> _WHAT THE TASK ASKS_
Reproduce every line that appears below, precisely and completely.

> _DATA EXCERPTS_
(** A line is a run of bytes other than newline followed by a newline. *)
Lemma isLine_iff (c : bytes) :
  isLine c <-> exists body, c = body ++ [newline] /\ ~ In newline body.
Proof.
  unfold isLine. split.
  - induction c as [|x c IH]; simpl; [discriminate|].
    destruct (Byte.eqb x newline) eqn:E.
    + intro H. inversion H; subst. apply byte_dec_bl in E. subst.
      exists []. split; [reflexivity | intros []].
    + destruct (cutLine c) as [[l r]|]; [|discriminate].
      intro H. inversion H; subst.
      destruct (IH eq_refl) as (body & -> & Hb).
      exists (x :: body). split; [reflexivity|].
      apply byte_eqb_false in E. intros [H1|H1]; [congruence | contradiction].
  - intros (body & -> & Hb). induction body as [|x body IH]; [reflexivity|].
    simpl. assert (E : Byte.eqb x newline = false).
    { apply byte_eqb_false. intro Hx. apply Hb. now left. }
    rewrite E, IH; [reflexivity|]. intro Hi. apply Hb. now right.
Qed.

(** [splitLines] cuts a text into lines and a rest with no newline. *)
Lemma splitLines_sound (t : bytes) :
  concat (fst (splitLines t)) ++ snd (splitLines t) = t /\
  Forall isLine (fst (splitLines t)) /\
  cutLine (snd (splitLines t)) = None.
Proof.
  induction t as [|c t (IH1 & IH2 & IH3)]; simpl.
  - repeat split. constructor.
  - destruct (splitLines t) as [ls tl]. simpl in *.
    destruct (Byte.eqb c newline) eqn:E; simpl.
    + rewrite IH1. repeat split; auto. constructor; [|exact IH2].
      unfold isLine. simpl. now rewrite E.
    + destruct ls as [|l ls]; simpl in *.
      * subst tl. split; [reflexivity|]. split; [constructor|].
        cbn [cutLine]. now rewrite E, IH3.
      * rewrite <- IH1. repeat split; auto.
        inversion IH2; subst. constructor; [|assumption].
        unfold isLine in *. simpl. rewrite E.
        match goal with H : cutLine l = _ |- _ => now rewrite H end.
Qed.

(** A text ends at a line boundary when it is empty or ends with a
    newline. *)
Lemma lineClosed_iff (a : bytes) :
  lineClosed a <-> a = [] \/ exists a', a = a' ++ [newline].
Proof.
  unfold lineClosed. split.
  - intro H. destruct (splitLines_sound a) as (H1 & H2 & _).
    rewrite H, app_nil_r in H1. rewrite <- H1.
    destruct (fst (splitLines a)) as [|l ls] using rev_ind; [now left|].
    right. apply Forall_app in H2 as [_ H2]. inversion H2; subst.
    match goal with H : isLine l |- _ =>
      apply isLine_iff in H as (body & -> & _) end.
    exists (concat ls ++ body). rewrite concat_app. simpl.
    now rewrite app_nil_r, app_assoc.
  - intros [->|[a' ->]]; [reflexivity|].
    assert (H : exists l ls, splitLines (a' ++ [newline]) = (l :: ls, [])).
    { induction a' as [|c a' (l & ls & IH)]; simpl.
      - now exists [newline], [].
      - rewrite IH. destruct (Byte.eqb c newline); eexists _, _; reflexivity. }
    destruct H as (l & ls & ->). reflexivity.
Qed.

Lemma linesOf_insert (a c b : bytes) :
  lineClosed a -> isLine c ->
  splitLines (a ++ c ++ b) = (linesOf a ++ c :: linesOf b, snd (splitLines b)).
Proof.
  intros Ha Hc. rewrite splitLines_app by assumption.
  assert (Hc' : lineClosed c) by (unfold lineClosed; now rewrite splitLines_line).
  unfold linesOf at 2. rewrite splitLines_app by assumption. unfold linesOf at 2.
  now rewrite splitLines_line by assumption.
Qed.

Lemma linesOf_drop_tail (a tl : bytes) :
  lineClosed a -> cutLine tl = None -> linesOf (a ++ tl) = linesOf a.
Proof.
  intros Ha Ht. unfold linesOf at 1. rewrite splitLines_app by assumption.
  unfold linesOf at 2. rewrite splitLines_tail by assumption. simpl.
  apply app_nil_r.
Qed.

Lemma progressing_single (text : bytes) (fin : error) (n : nat) :
  progressing (mkReader [text] fin n).
Proof. unfold progressing. cbn. now destruct text. Qed.

Section TrimFacts.
Context {L : GoLib}.

Lemma trimRight_last (r : bytes) (c : byte) :
  nonASCII c = false -> asciiSpace c = false -> trimRight (r ++ [c]) <> [].
Proof.
  intros Hn Hs. induction r as [|x r IH]; simpl.
  - rewrite Hn, Hs. discriminate.
  - destruct (nonASCII x).
    + rewrite rev_app_distr. simpl. now apply TrimFunc_IsSpace_head.
    + destruct (asciiSpace x); [exact IH|].
      rewrite rev_app_distr. discriminate.
Qed.

(** [TrimSpace] keeps an ASCII byte that is not white space at the head
    of its argument. *)
Lemma TrimSpace_head (c : byte) (s : bytes) :
  nonASCII c = false -> asciiSpace c = false -> TrimSpace (c :: s) <> [].
Proof.
  intros Hn Hs. cbn [TrimSpace]. rewrite Hn, Hs.
  cbn [rev]. now apply trimRight_last.
Qed.

Lemma HasPrefix_head (s : bytes) (p : byte) (prefix : bytes) :
  HasPrefix s (p :: prefix) = true -> exists s', s = p :: s'.
Proof.
  destruct s as [|c s]; simpl; [discriminate|].
  intro H. apply andb_true_iff in H as [H _]. apply byte_dec_bl in H.
  subst. now exists s.
Qed.

Lemma comment_not_blank (line : bytes) :
  HasPrefix line (bs ":") = true -> (length (TrimSpace line) =? 0) = false.
Proof.
  intro H. apply HasPrefix_head in H as [s ->].
  apply Nat.eqb_neq. intro E. apply length_zero_iff_nil in E.
  revert E. now apply TrimSpace_head.
Qed.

> _WRITTEN ANSWER_
(** A line is a run of bytes other than newline followed by a newline. *)
Lemma isLine_iff (c : bytes) :
  isLine c <-> exists body, c = body ++ [newline] /\ ~ In newline body.
Proof.
  unfold isLine. split.
  - induction c as [|x c IH]; simpl; [discriminate|].
    destruct (Byte.eqb x newline) eqn:E.
    + intro H. inversion H; subst. apply byte_dec_bl in E. subst.
      exists []. split; [reflexivity | intros []].
    + destruct (cutLine c) as [[l r]|]; [|discriminate].
      intro H. inversion H; subst.
      destruct (IH eq_refl) as (body & -> & Hb).
      exists (x :: body). split; [reflexivity|].
      apply byte_eqb_false in E. intros [H1|H1]; [congruence | contradiction].
  - intros (body & -> & Hb). induction body as [|x body IH]; [reflexivity|].
    simpl. assert (E : Byte.eqb x newline = false).
    { apply byte_eqb_false. intro Hx. apply Hb. now left. }
    rewrite E, IH; [reflexivity|]. intro Hi. apply Hb. now right.
Qed.

(** [splitLines] cuts a text into lines and a rest with no newline. *)
Lemma splitLines_sound (t : bytes) :
  concat (fst (splitLines t)) ++ snd (splitLines t) = t /\
  Forall isLine (fst (splitLines t)) /\
  cutLine (snd (splitLines t)) = None.
Proof.
  induction t as [|c t (IH1 & IH2 & IH3)]; simpl.
  - repeat split. constructor.
  - destruct (splitLines t) as [ls tl]. simpl in *.
    destruct (Byte.eqb c newline) eqn:E; simpl.
    + rewrite IH1. repeat split; auto. constructor; [|exact IH2].
      unfold isLine. simpl. now rewrite E.
    + destruct ls as [|l ls]; simpl in *.
      * subst tl. split; [reflexivity|]. split; [constructor|].
        cbn [cutLine]. now rewrite E, IH3.
      * rewrite <- IH1. repeat split; auto.
        inversion IH2; subst. constructor; [|assumption].
        unfold isLine in *. simpl. rewrite E.
        match goal with H : cutLine l = _ |- _ => now rewrite H end.
Qed.

(** A text ends at a line boundary when it is empty or ends with a
    newline. *)
Lemma lineClosed_iff (a : bytes) :
  lineClosed a <-> a = [] \/ exists a', a = a' ++ [newline].
Proof.
  unfold lineClosed. split.
  - intro H. destruct (splitLines_sound a) as (H1 & H2 & _).
    rewrite H, app_nil_r in H1. rewrite <- H1.
    destruct (fst (splitLines a)) as [|l ls] using rev_ind; [now left|].
    right. apply Forall_app in H2 as [_ H2]. inversion H2; subst.
    match goal with H : isLine l |- _ =>
      apply isLine_iff in H as (body & -> & _) end.
    exists (concat ls ++ body). rewrite concat_app. simpl.
    now rewrite app_nil_r, app_assoc.
  - intros [->|[a' ->]]; [reflexivity|].
    assert (H : exists l ls, splitLines (a' ++ [newline]) = (l :: ls, [])).
    { induction a' as [|c a' (l & ls & IH)]; simpl.
      - now exists [newline], [].
      - rewrite IH. destruct (Byte.eqb c newline); eexists _, _; reflexivity. }
    destruct H as (l & ls & ->). reflexivity.
Qed.

Lemma linesOf_insert (a c b : bytes) :
  lineClosed a -> isLine c ->
  splitLines (a ++ c ++ b) = (linesOf a ++ c :: linesOf b, snd (splitLines b)).
Proof.
  intros Ha Hc. rewrite splitLines_app by assumption.
  assert (Hc' : lineClosed c) by (unfold lineClosed; now rewrite splitLines_line).
  unfold linesOf at 2. rewrite splitLines_app by assumption. unfold linesOf at 2.
  now rewrite splitLines_line by assumption.
Qed.

Lemma linesOf_drop_tail (a tl : bytes) :
  lineClosed a -> cutLine tl = None -> linesOf (a ++ tl) = linesOf a.
Proof.
  intros Ha Ht. unfold linesOf at 1. rewrite splitLines_app by assumption.
  unfold linesOf at 2. rewrite splitLines_tail by assumption. simpl.
  apply app_nil_r.
Qed.

Lemma progressing_single (text : bytes) (fin : error) (n : nat) :
  progressing (mkReader [text] fin n).
Proof. unfold progressing. cbn. now destruct text. Qed.

Section TrimFacts.
Context {L : GoLib}.

Lemma trimRight_last (r : bytes) (c : byte) :
  nonASCII c = false -> asciiSpace c = false -> trimRight (r ++ [c]) <> [].
Proof.
  intros Hn Hs. induction r as [|x r IH]; simpl.
  - rewrite Hn, Hs. discriminate.
  - destruct (nonASCII x).
    + rewrite rev_app_distr. simpl. now apply TrimFunc_IsSpace_head.
    + destruct (asciiSpace x); [exact IH|].
      rewrite rev_app_distr. discriminate.
Qed.

(** [TrimSpace] keeps an ASCII byte that is not white space at the head
    of its argument. *)
Lemma TrimSpace_head (c : byte) (s : bytes) :
  nonASCII c = false -> asciiSpace c = false -> TrimSpace (c :: s) <> [].
Proof.
  intros Hn Hs. cbn [TrimSpace]. rewrite Hn, Hs.
  cbn [rev]. now apply trimRight_last.
Qed.

Lemma HasPrefix_head (s : bytes) (p : byte) (prefix : bytes) :
  HasPrefix s (p :: prefix) = true -> exists s', s = p :: s'.
Proof.
  destruct s as [|c s]; simpl; [discriminate|].
  intro H. apply andb_true_iff in H as [H _]. apply byte_dec_bl in H.
  subst. now exists s.
Qed.

Lemma comment_not_blank (line : bytes) :
  HasPrefix line (bs ":") = true -> (length (TrimSpace line) =? 0) = false.
Proof.
  intro H. apply HasPrefix_head in H as [s ->].
  apply Nat.eqb_neq. intro E. apply length_zero_iff_nil in E.
  revert E. now apply TrimSpace_head.
Qed.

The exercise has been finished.